» Problem details: Of all the entries below, retype only the lines from the one with "destruct (decide (named" through the one with "destruct (negb _);", exactly as they appear.

» The records:
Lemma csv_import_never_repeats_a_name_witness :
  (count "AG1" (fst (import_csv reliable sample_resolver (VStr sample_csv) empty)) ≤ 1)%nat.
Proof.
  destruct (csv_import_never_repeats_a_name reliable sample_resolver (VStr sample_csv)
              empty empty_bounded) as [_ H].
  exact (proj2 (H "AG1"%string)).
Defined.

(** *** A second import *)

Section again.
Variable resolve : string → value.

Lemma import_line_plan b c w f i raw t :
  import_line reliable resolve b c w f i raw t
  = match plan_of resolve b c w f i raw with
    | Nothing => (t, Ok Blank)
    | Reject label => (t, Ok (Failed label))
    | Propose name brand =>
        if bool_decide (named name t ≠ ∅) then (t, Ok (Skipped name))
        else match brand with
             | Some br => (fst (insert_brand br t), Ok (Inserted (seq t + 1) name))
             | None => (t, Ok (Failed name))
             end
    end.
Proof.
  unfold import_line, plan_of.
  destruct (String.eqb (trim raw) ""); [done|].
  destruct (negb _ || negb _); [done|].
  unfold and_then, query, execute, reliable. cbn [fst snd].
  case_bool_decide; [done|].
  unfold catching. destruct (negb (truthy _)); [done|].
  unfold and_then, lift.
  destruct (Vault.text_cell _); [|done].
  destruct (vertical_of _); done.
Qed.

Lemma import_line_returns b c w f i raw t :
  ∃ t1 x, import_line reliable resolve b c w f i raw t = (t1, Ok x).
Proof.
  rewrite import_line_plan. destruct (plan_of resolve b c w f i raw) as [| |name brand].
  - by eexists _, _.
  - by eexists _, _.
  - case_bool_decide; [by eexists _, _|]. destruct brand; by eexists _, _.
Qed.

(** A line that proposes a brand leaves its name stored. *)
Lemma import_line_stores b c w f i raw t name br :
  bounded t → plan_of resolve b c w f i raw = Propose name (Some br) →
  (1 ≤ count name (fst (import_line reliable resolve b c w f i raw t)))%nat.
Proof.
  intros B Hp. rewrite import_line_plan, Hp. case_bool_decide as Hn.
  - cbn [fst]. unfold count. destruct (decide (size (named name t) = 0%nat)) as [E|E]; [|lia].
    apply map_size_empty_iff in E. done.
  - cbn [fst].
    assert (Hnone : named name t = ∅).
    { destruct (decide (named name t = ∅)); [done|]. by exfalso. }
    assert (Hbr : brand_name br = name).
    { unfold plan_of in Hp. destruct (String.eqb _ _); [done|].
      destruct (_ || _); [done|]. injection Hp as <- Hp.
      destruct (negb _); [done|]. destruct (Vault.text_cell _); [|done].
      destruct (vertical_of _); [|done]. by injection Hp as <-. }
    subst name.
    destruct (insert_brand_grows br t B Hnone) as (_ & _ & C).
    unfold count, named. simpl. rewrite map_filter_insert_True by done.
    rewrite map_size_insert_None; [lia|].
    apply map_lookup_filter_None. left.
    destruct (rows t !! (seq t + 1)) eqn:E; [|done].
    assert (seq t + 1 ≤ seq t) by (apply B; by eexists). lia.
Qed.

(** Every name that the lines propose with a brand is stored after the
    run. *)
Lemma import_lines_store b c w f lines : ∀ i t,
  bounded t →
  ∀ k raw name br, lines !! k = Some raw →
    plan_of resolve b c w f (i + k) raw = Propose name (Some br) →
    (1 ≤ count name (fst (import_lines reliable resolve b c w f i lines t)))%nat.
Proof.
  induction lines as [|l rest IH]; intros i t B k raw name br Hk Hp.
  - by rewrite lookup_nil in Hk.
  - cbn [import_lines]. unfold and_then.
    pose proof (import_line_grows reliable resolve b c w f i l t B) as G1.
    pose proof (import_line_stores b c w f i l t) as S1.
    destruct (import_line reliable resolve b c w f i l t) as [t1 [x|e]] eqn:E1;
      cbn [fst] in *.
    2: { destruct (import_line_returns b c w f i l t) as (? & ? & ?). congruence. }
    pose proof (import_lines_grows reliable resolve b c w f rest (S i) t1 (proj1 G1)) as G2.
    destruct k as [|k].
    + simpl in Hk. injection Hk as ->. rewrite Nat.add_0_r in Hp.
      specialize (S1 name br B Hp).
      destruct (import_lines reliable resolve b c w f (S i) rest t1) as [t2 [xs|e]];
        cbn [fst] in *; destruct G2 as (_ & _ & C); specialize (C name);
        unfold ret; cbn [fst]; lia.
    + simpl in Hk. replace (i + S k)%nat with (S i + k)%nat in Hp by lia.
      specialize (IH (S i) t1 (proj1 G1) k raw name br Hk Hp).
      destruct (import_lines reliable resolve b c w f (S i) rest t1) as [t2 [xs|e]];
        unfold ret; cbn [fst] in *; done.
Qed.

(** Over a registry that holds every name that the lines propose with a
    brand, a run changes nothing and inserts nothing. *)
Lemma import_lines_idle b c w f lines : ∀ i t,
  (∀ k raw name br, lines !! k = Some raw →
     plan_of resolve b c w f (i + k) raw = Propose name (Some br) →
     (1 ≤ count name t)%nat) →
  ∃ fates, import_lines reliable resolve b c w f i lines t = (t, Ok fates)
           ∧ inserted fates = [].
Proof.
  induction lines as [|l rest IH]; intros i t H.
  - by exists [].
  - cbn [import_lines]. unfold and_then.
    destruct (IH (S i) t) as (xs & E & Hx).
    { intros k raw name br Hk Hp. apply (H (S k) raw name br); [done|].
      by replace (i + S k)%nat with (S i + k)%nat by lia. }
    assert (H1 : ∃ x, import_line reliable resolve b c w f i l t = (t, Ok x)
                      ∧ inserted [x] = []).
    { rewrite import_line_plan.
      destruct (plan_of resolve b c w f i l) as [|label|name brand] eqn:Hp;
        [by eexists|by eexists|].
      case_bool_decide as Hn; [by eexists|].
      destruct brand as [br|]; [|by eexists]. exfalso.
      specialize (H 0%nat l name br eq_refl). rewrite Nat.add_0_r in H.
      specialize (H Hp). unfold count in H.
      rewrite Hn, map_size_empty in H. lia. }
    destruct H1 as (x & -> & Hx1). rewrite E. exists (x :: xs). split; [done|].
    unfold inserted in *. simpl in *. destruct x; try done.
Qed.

» Solution to this task:
    { destruct (decide (named name t = ∅)); [done|]. by exfalso. }
    assert (Hbr : brand_name br = name).
    { unfold plan_of in Hp. destruct (String.eqb _ _); [done|].
      destruct (_ || _); [done|]. injection Hp as <- Hp.
      destruct (negb _); [done|]. destruct (Vault.text_cell _); [|done].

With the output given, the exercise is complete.